Al contrario, i vent’anni del governo di Borso hanno avuto un ruolo centrale sul piano della cultura figurativa: il linguaggio ricercato ed eccentrico, che ha reso celebre l’arte ferrarese del Quattrocento, nasce proprio in questo periodo come espressione esclusiva del signore e della sua corte.

La mostra curata da Mauro Natale ricostruisce questa parabola artistica, offrendo alcune chiavi di lettura utili a comprendere le ragioni di questa rapida crescita espressiva quasi senza riscontro nella storia dell’arte europea.

La rassegna si apre con l’evocazione della grande ricchezza tecnica e formale della Ferrara estense attorno al 1450, animata dalla presenza delle opere di grandi artisti come Jacopo Bellini, Pisanello, Leon Battista Alberti, Andrea Mantegna, Rogier Van der Weyden.

Segue l’affermazione di quella che Roberto Longhi e la storiografia moderna hanno definito Officina ferrarese, che prende forma in alcune imprese monumentali volute dal Principe negli anni 1450-1460. Un ruolo centrale spetta ai miniatori, tra cui domina Taddeo Crivelli, i quali elaborano un linguaggio ornamentale che fonde, come nella celebre e sontuosa Bibbia di Borso, il gusto per la decorazione e l’espressività tardogotica con le forme geometriche e luminose del Rinascimento.

Analoga commistione formale caratterizza le Muse che Leonello e Borso hanno fatto realizzare per lo Studiolo di Belfiore; qui, all’eleganza esile di Angelo Maccagnino, si affianca l’eccentricità espressiva di Michele Pannonio e di Cosmè Tura.

Il fulcro della mostra è costituito dalla consacrazione di questo codice espressivo ad opera di Cosmè Tura e Francesco del Cossa.

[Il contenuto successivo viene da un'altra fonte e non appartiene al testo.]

Definition expectReconciliationMatches (input : PublishClientRunInput) : checked unit :=
  refuse! negb (batch_size_ok (pr_artifacts input) 64) as invalidClientContract
    (lit "client.rank-invoice-transactions must publish 1-64 match candidates.");
  check_each (fun e : Z * ClientRunArtifact =>
    let '(ordinal, match_) := e in
    let localKey := lit "match-" ++ padStart3 (ordinal + 1) in
    payload ← clientRecord (ca_payload match_) (localKey ++ lit " payload");
    refuse! negb (bool_decide (ca_localKey match_ = localKey)) ||
            negb (bool_decide (ca_typeKey match_ = lit "reconciliation.match-candidate")) ||
            negb (ca_typeVersion match_ =? 2) ||
            negb (bool_decide (ca_role match_ = lit "match-candidate")) ||
            negb (ca_ordinal match_ =? ordinal) ||
            negb (is_string (get "matcherVersion" payload) (lit "invoice-transaction-v2")) ||
            negb (names_transaction payload (pr_inputs input)) ||
            negb (is_number (get "rank" payload) (ordinal + 1)) ||
            bool_decide (is_Some (ca_blob match_)) as
      invalidClientContract (lit "client.rank-invoice-transactions output " ++ localKey ++ lit " is invalid.");
    Done tt) (by_ordinal (pr_artifacts input)).

Definition expectPages (input : PublishClientRunInput) : checked unit :=
  refuse! negb (batch_size_ok (pr_artifacts input) 63) as invalidClientContract
    (lit "client.decompose-pages must publish 1-63 page artifacts.");
  check_each (fun e : Z * ClientRunArtifact =>
    let '(ordinal, page) := e in
    let localKey := lit "page-" ++ padStart3 (ordinal + 1) in
    payload ← clientRecord (ca_payload page) (localKey ++ lit " payload");
    refuse! negb (bool_decide (ca_localKey page = localKey)) ||
            negb (bool_decide (ca_typeKey page = lit "docs.page")) ||
            negb (bool_decide (ca_role page = lit "page")) ||
            negb (ca_ordinal page =? ordinal) ||
            bool_decide (is_Some (ca_blob page)) ||
            negb (is_number (get "sourcePage" payload) (ordinal + 1)) as
      invalidClientContract (lit "client.decompose-pages output " ++ localKey ++ lit " violates its contract.");
    Done tt) (by_ordinal (pr_artifacts input)).

(** [payload[field] !== inputs.find(...)?.artifactId]. *)
Definition same_artifact (o : option ArtifactJson) (i : option ClientInput) : bool :=
  match o, i with
  | Some (AString s), Some i => bool_decide (s = ci_artifactId i)
  | None, None => true
  | _, _ => false
  end.

Definition expectDecision (input : PublishClientRunInput) : checked unit :=
  match pr_artifacts input with
  | [] => Raise (OtherError (lit "TypeError"))
  | artifact :: _ =>
      payload ← clientRecord (ca_payload artifact) (lit "reconciliation decision");
      refuse! negb (one_of ["accepted"; "rejected"] (get "decision" payload)) ||
              negb (is_string (get "relation" payload) (lit "supports-booking")) as
        invalidClientContract (lit "Invalid reconciliation decision.");
      check_each (fun e : string * string =>
        refuse! negb (same_artifact (get e.1 payload) (input_of (lit e.2) (pr_inputs input))) as
          invalidClientContract (lit "Decision identity differs from its production inputs."); Done tt)
        [("candidateArtifactId", "match-candidate"); ("openItemArtifactId", "open-item");
         ("transactionArtifactId", "transaction")]
  end.

Definition expectModelDerived (input : PublishClientRunInput) : checked unit :=
  payload ← clientRecord (match pr_artifacts input with a :: _ => ca_payload a | [] => ANull end)
              (lit "classification payload");
  refuse! negb (is_string (get "resolutionMode" payload) (lit "model")) as
    invalidClientContract (lit "client.classify-document-model must be model-derived.");
  Done tt.

(** ** The procedures *)

Record ClientProcedureDescriptor := {
  dc_actor : string;
  dc_deterministic : bool;
  dc_validate : PublishClientRunInput -> checked unit
}.
Definition procedure (actor : string) (validate : PublishClientRunInput -> checked unit) : ClientProcedureDescriptor :=
  {| dc_actor := actor; dc_deterministic := true; dc_validate := validate |}.
Definition model_procedure (actor : string) (validate : PublishClientRunInput -> checked unit) : ClientProcedureDescriptor :=
  {| dc_actor := actor; dc_deterministic := false; dc_validate := validate |}.

(** [expectInputs], [expectParameters] and [expectArtifacts] in a row. *)
Definition plain (inputs : list (string * (Z * Z))) (page : bool) (outputs : list ExpectedClientArtifact)
    (input : PublishClientRunInput) : checked unit :=
  _ ← expectInputs input inputs; _ ← expectParameters input page; expectArtifacts input outputs.
Definition modelled (inputs : list (string * (Z * Z))) (page : bool) (outputs : list ExpectedClientArtifact)
    (input : PublishClientRunInput) : checked unit :=
  _ ← expectInputs input inputs; _ ← expectModelParameters input page; expectArtifacts input outputs.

L’età di Borso si nutre infatti dell’antagonismo tra il primo, poliedrico artista di corte, ed il secondo, instancabile sperimentatore. Muovendosi tra Mantegna e la pittura fiamminga, Tura inventa un linguaggio fantasioso e, al contempo, prezioso e popolare, decorativo ed espressivo, imponendo la propria cifra stilistica nei campi tecnici più svariati, dagli affreschi alle barde da cavallo, dalle monumentali pale d’altare alle soavi Madonne dipinte in punta di pennello.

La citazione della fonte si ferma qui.